Howitt earned a bachelor’s degree in economics at McGill University, a master’s in economics at the University of Western Ontario and a Ph.D. at Northwestern University.
Sherrilyn Ifill
Doctor of Laws
Civil rights lawyer
Renowned attorney and scholar Sherrilyn Ifill served as president and director-counsel of the NAACP Legal Defense Fund and founded Howard University’s 14th Amendment Center for Law and Democracy.
A leading litigator and analyst who has shaped key conversations on race, civil rights and voting rights, Ifill has extensively published research and authored the 2018 book “On the Courthouse Lawn: Confronting the Legacy of Lynching in the 21st Century.”
A professor at Howard University School of Law, Ifill serves on the boards of the Mellon Foundation, New York University School of Law and the Baltimore Museum of Art. She was a senior fellow at the Ford Foundation, a fellow at the Museum of Modern Art in New York and a visiting professor at Harvard Law School. Ifill is an elected member of the American Academy of Arts and Sciences and the American Philosophical Association.

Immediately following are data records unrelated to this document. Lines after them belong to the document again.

(* ===== verification/Provenance.v ===== *)
(** Repository and runner provenance ([observability/ci/provenance.py]): what identifies the
    source a run saw, the start/finish envelope, and the collection of that identity from git
    and the file system. *)
From S2P Require Import Prelude PyStr PyFloat PyVal Regex Hashing PyPath PyText.

Definition PROVENANCE_SCHEMA_VERSION := "o11y.run-provenance.v1".
Definition PROVENANCE_ENVELOPE_SCHEMA_VERSION := "o11y.run-provenance-envelope.v1".
Definition RUNNER_VERSION := "o11y-trust-model-2026-07-09".
Definition SOURCE_PATHSPEC : list string := ["--"; "."; ":(exclude).o11y/runs/**"; ":(exclude).o11y/index.json"].

(** [str(a or b or "")] over fields of a dictionary. *)
Definition str_or (d : dict) (k : string) (dflt : pyval) : string := py_str (py_or (dget0 d k) dflt).

(** * Identity *)

Definition optional_bool (v : pyval) : pyval := match v with PNone => PNone | _ => PBool (truthy v) end.

(** A provenance that is [None] or not there is [{}]. *)
Definition or_empty (v : pyval) : pyval := py_or v (PDict []).
Definition as_dict (v : pyval) : res dict := match v with PDict d => Ok d | _ => Raise AttributeError end.

(** The identity of a dictionary of provenance fields. *)
Definition identity_sha (d : dict) : string :=
  py_str (py_or (dget0 d "full_head_sha") (py_or (dget0 d "github_sha") (PStr ""))).
Definition identity_dirty (d : dict) : pyval := optional_bool (dget0 d "worktree_dirty").
Definition identity_fp (d : dict) : string := str_or d "worktree_diff_fingerprint_if_dirty" (PStr "").
Definition repository_identity (d : dict) : dict :=
  [("full_head_sha", PStr (identity_sha d)); ("worktree_dirty", identity_dirty d);
   ("worktree_diff_fingerprint_if_dirty", PStr (identity_fp d))].

(** [repository_identity(a) == repository_identity(b)] *)
Definition identity_eqb (a b : dict) : bool := py_eqb (PDict (repository_identity a)) (PDict (repository_identity b)).

Definition is_empty (d : dict) : bool := match d with [] => true | _ => false end.

Definition source_stability_from_provenance (start finish : dict) : string :=
  if is_empty start || is_empty finish then "UNKNOWN"
  else if identity_eqb start finish then "UNCHANGED" else "CHANGED".

Definition build_provenance_envelope (run_id : string) (start finish : dict)
    (source_stability run_status : string) : dict :=
  [("schema_version", PStr PROVENANCE_ENVELOPE_SCHEMA_VERSION); ("run_id", PStr run_id);
   ("run_status", PStr run_status); ("run_started_at", dgetd start "run_started_at" (PStr ""));
   ("run_finished_at", dgetd finish "run_finished_at" (PStr "")); ("source_stability", PStr source_stability);
   ("start_provenance", PDict start); ("finish_provenance", PDict finish);
   ("start_repository_identity", PDict (repository_identity start));
   ("finish_repository_identity", PDict (if is_empty finish then [] else repository_identity finish))].

Record split : Type := Split { sp_start : dict; sp_finish : dict; sp_stability : string; sp_status : string }.

Definition dict_or_empty (v : pyval) : dict := match v with PDict d => d | _ => [] end.

Definition split_provenance_envelope (value : dict) : split :=
  if dhas "start_provenance" value || py_eqb (dget0 value "schema_version") (PStr PROVENANCE_ENVELOPE_SCHEMA_VERSION) then
    let start := dict_or_empty (dget0 value "start_provenance") in
    let finish := dict_or_empty (dget0 value "finish_provenance") in
    let run_status := py_str (py_or (dget0 value "run_status") (py_or (dget0 finish "run_status")
                        (py_or (dget0 start "run_status") (PStr "UNKNOWN")))) in
    let source_stability := py_str (py_or (dget0 value "source_stability")
                              (PStr (source_stability_from_provenance start finish))) in
    Split start finish source_stability run_status
  else
    let run_status := str_or value "run_status" (PStr "UNKNOWN") in
    Split value value (if bool_decide (run_status = "SOURCE_CHANGED_DURING_RUN") then "CHANGED" else "UNCHANGED") run_status.

(** * Collection *)

Section collect.
(** The processes the collector runs, the files under the repository and the environment:
    [git args] is [subprocess.run(["git", *args])], [read_file p] the bytes of a file, [None] when it
    is not a file and [Some None] when it cannot be read. *)
Context (git : list string → proc) (read_file : string → option (option string)) (env : list (string * string)).

Definition git_bytes (args : list string) : string :=
  match git args with
  | Completed rc out => if (rc =? 0)%Z then out else "<error:" +:+ str_of_Z rc +:+ "> " +:+ out
  | ProcError cls => "<unavailable:" +:+ cls +:+ ">"
  end.
Definition git_text (args : list string) : string := strip (decode_replace (git_bytes args)).

Definition nul : ascii := chr 0.
Definition untracked_files : list path :=
  let output := git_text (["ls-files"; "--others"; "--exclude-standard"; "-z"] ++ SOURCE_PATHSPEC) in
  if negb (nonempty output) || startswith "<" output then []
  else map path_of (filterb nonempty (split_char nul output)).

Definition fingerprint_commands : list (list string) :=
  [["status"; "--porcelain=v1"; "-z"] ++ SOURCE_PATHSPEC;
   ["diff"; "--binary"; "--full-index"] ++ SOURCE_PATHSPEC;
   ["diff"; "--cached"; "--binary"; "--full-index"] ++ SOURCE_PATHSPEC].

(** The bytes fed to the digest, in order. *)
Definition fingerprint_input : string :=
  join "" (map (fun args => "git " +:+ join " " args +:+ str1 nul +:+ git_bytes args +:+ str1 nul) fingerprint_commands)
  +:+ join "" (map (fun p =>
        match read_file (path_str p) with
        | None => ""
        | Some (Some content) => path_str p +:+ str1 nul +:+ sha256_hex content +:+ str1 nul
        | Some None => path_str p +:+ str1 nul +:+ "<unreadable>" +:+ str1 nul
        end) untracked_files).
Definition worktree_fingerprint : string := sha256_hex fingerprint_input.

Definition collect_git_state : dict :=
  let full_head_sha := git_text ["rev-parse"; "HEAD"] in
  let status := git_text (["status"; "--porcelain=v1"] ++ SOURCE_PATHSPEC) in
  let dirty := nonempty (strip status) && negb (startswith "<" status) in
  let branch := git_text ["branch"; "--show-current"] in
  [("full_head_sha", PStr full_head_sha);
   ("short_head_sha", PStr (if nonempty full_head_sha && negb (startswith "<" full_head_sha) then utake 12 full_head_sha else ""));
   ("branch", PStr (if nonempty branch then branch else getenv env "GITHUB_REF_NAME" ""));
   ("commit_subject", PStr (git_text ["log"; "-1"; "--format=%s"; "HEAD"]));
   ("worktree_dirty", PBool dirty);
   ("worktree_status", PList (if nonempty status && negb (startswith "<" status) then map PStr (splitlines status) else []));
   ("worktree_diff_fingerprint_if_dirty", PStr (if dirty then worktree_fingerprint else ""));
   ("remote_origin", PStr (git_text ["remote"; "get-url"; "origin"]))].

(** [hash_files]: the relative name and content of every readable file. *)
Definition hash_files (files : list (option string * option string)) : string :=
  sha256_hex (join "" (map (fun '(relative, content) =>
    match relative with
    | None => ""                                        (* not under the root: skipped *)
    | Some name =>
        match content with
        | Some c => name +:+ str1 nul +:+ c +:+ str1 nul
        | None => name +:+ str1 nul                     (* the name was already hashed *)
        end
    end) files)).

(** [_capture]: the version a tool reports. *)
Definition capture (available : bool) (run : proc) : string :=
  if negb available then "<unavailable>"
  else match run with
       | Completed rc out => if (rc =? 0)%Z then strip (decode_output out)
                             else "<error:" +:+ str_of_Z rc +:+ "> " +:+ strip (decode_output out)
       | ProcError cls => "<unavailable:" +:+ cls +:+ ">"
       end.

Definition version_commands (executable : string) : list (string * list string) :=
  [("python", [executable; "--version"]); ("git", ["git"; "--version"]); ("go", ["go"; "version"]);
   ("rustc", ["rustc"; "--version"]); ("cargo", ["cargo"; "--version"]); ("encore", ["encore"; "version"]);
   ("buf", ["buf"; "--version"]); ("terraform", ["terraform"; "version"; "-json"]);
   ("docker", ["docker"; "version"; "--format"; "{{json .}}"]);
   ("kubectl", ["kubectl"; "version"; "--client=true"; "-o"; "json"])].

(** [available] is [shutil.which(name) or Path(name).exists()], [run_tool] the process. *)
Definition collect_tool_versions (available : string → bool) (run_tool : list string → proc)
    (executable platform os_name machine : string) : dict :=
  map (fun c => (c.1, PStr (capture (available (List.hd "" c.2)) (run_tool c.2)))) (version_commands executable)
  ++ [("os", PStr platform); ("os.name", PStr os_name); ("architecture", PStr machine)].

(** The digest of the runner's own sources; [None] when the directory is not there. *)
Definition hash_observability_code (files : option (list (option string * option string))) : string :=
  match files with None => "<unavailable>" | Some l => hash_files l end.

Definition collect_run_provenance (root : string) (run_id run_started_at run_finished_at status : string)
    (commands_executed : list pyval) (code_hash os_platform machine : string) (tool_versions : dict) : dict :=
  let git := collect_git_state in
  let ci_or_local := if nonempty (getenv env "GITHUB_ACTIONS" "") then "ci" else "local" in
  let obs := getenv env "OBSERVABILITY_ENV" "" in
  [("schema_version", PStr PROVENANCE_SCHEMA_VERSION); ("run_id", PStr run_id);
   ("run_started_at", PStr run_started_at); ("run_finished_at", PStr run_finished_at); ("run_status", PStr status);
   ("repository_root", PStr root); ("branch", dget0 git "branch"); ("full_head_sha", dget0 git "full_head_sha");
   ("short_head_sha", dget0 git "short_head_sha"); ("commit_subject", dget0 git "commit_subject");
   ("worktree_dirty", dget0 git "worktree_dirty");
   ("worktree_diff_fingerprint_if_dirty", dget0 git "worktree_diff_fingerprint_if_dirty");
   ("runner_version", PStr RUNNER_VERSION); ("o11y_code_version_or_sha", PStr code_hash);
   ("operating_system", PStr os_platform); ("architecture", PStr machine);
   ("execution_environment",
     PStr (if nonempty obs then obs else if bool_decide (ci_or_local = "ci") then "github-actions" else "local"));
   ("ci_or_local", PStr ci_or_local);
   ("workflow_run_id_if_available", PStr (getenv env "GITHUB_RUN_ID" ""));
   ("workflow_job_id_if_available", PStr (getenv env "GITHUB_JOB" ""));
   ("attempt_number_if_available", PStr (getenv env "GITHUB_RUN_ATTEMPT" ""));
   ("github_sha_if_available", PStr (getenv env "GITHUB_SHA" ""));
   ("github_ref_if_available", PStr (getenv env "GITHUB_REF" ""));
   ("commands_executed", PList commands_executed); ("tool_versions", PDict tool_versions)].
End collect.

(** * Facts *)

Lemma optional_bool_cases v : optional_bool v = PNone ∨ ∃ b, optional_bool v = PBool b.
Proof. destruct v; simpl; eauto. Qed.

Lemma py_eqb_opt_bool a b : py_eqb (optional_bool a) (optional_bool b) = bool_decide (optional_bool a = optional_bool b).
Proof.
  by destruct (optional_bool_cases a) as [->|[[] ->]], (optional_bool_cases b) as [->|[[] ->]].
Qed.

Lemma identity_eqb_spec a b :
  identity_eqb a b = true ↔
  identity_sha a = identity_sha b ∧ identity_dirty a = identity_dirty b ∧ identity_fp a = identity_fp b.
Proof.
  unfold identity_eqb, repository_identity, identity_dirty. simpl py_eqb. unfold dict_sub_eqb. simpl dget.
  repeat (rewrite decide_False by done || rewrite decide_True by done).
  cbn. change (py_eqb (PStr ?x) (PStr ?y)) with (bool_decide (x = y)).
  rewrite py_eqb_opt_bool. repeat case_bool_decide; simpl; naive_solver.
Qed.

(** Which branch of [split_provenance_envelope] an envelope takes. *)
Lemma split_build run_id start finish stability status :
  nonempty stability = true → nonempty status = true →
  split_provenance_envelope (build_provenance_envelope run_id start finish stability status)
  = Split start finish stability status.
Proof. intros Hs Ht. unfold split_provenance_envelope. simpl. destruct stability, status; done. Qed.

Among many recognitions, she received the Radcliffe Medal, the Brandeis Medal, the Thurgood Marshall Lifetime Achievement Award from the NAACP Legal Defense Fund, the Thurgood Marshall Award from the American Bar Association, and the New York State Bar Association Gold Medal.
Ifill earned a bachelor’s degree in English at Vassar College and a J.D. from New York University School of Law.
Fei-Fei Li
Doctor of Science
Artificial intelligence pioneer
Computer scientist Fei-Fei Li is among the most consequential figures in artificial intelligence and the inventor of ImageNet, a landmark dataset and benchmarking effort considered a foundational catalyst of modern AI.
Widely recognized as “the godmother of AI,” Li has dedicated her career to ensuring AI serves humanity. At Stanford University, she is a professor of computer science, co-directs the Human-Centered AI Institute and led the Stanford AI Lab. She served as vice president at Google and chief scientist of AI/machine learning at Google Cloud, and is co-founder and CEO of World Labs, a frontier AI company focused on spatial intelligence.
One of the most cited computer scientists of her generation, Li authored the memoir “The Worlds I See” and co-founded AI4ALL to expand AI education for the next generation. She has brought her vision to Congress, the United Nations and governments worldwide to ensure AI progresses benefit all.
A member of the National Academy of Engineering, National Academy of Medicine and American Academy of Arts and Sciences, Li has received the Queen Elizabeth Prize for Engineering, TIME Person of the Year and the VinFuture Prize, among other honors. She earned a bachelor’s degree from Princeton University and a Ph.D. from the California Institute of Technology.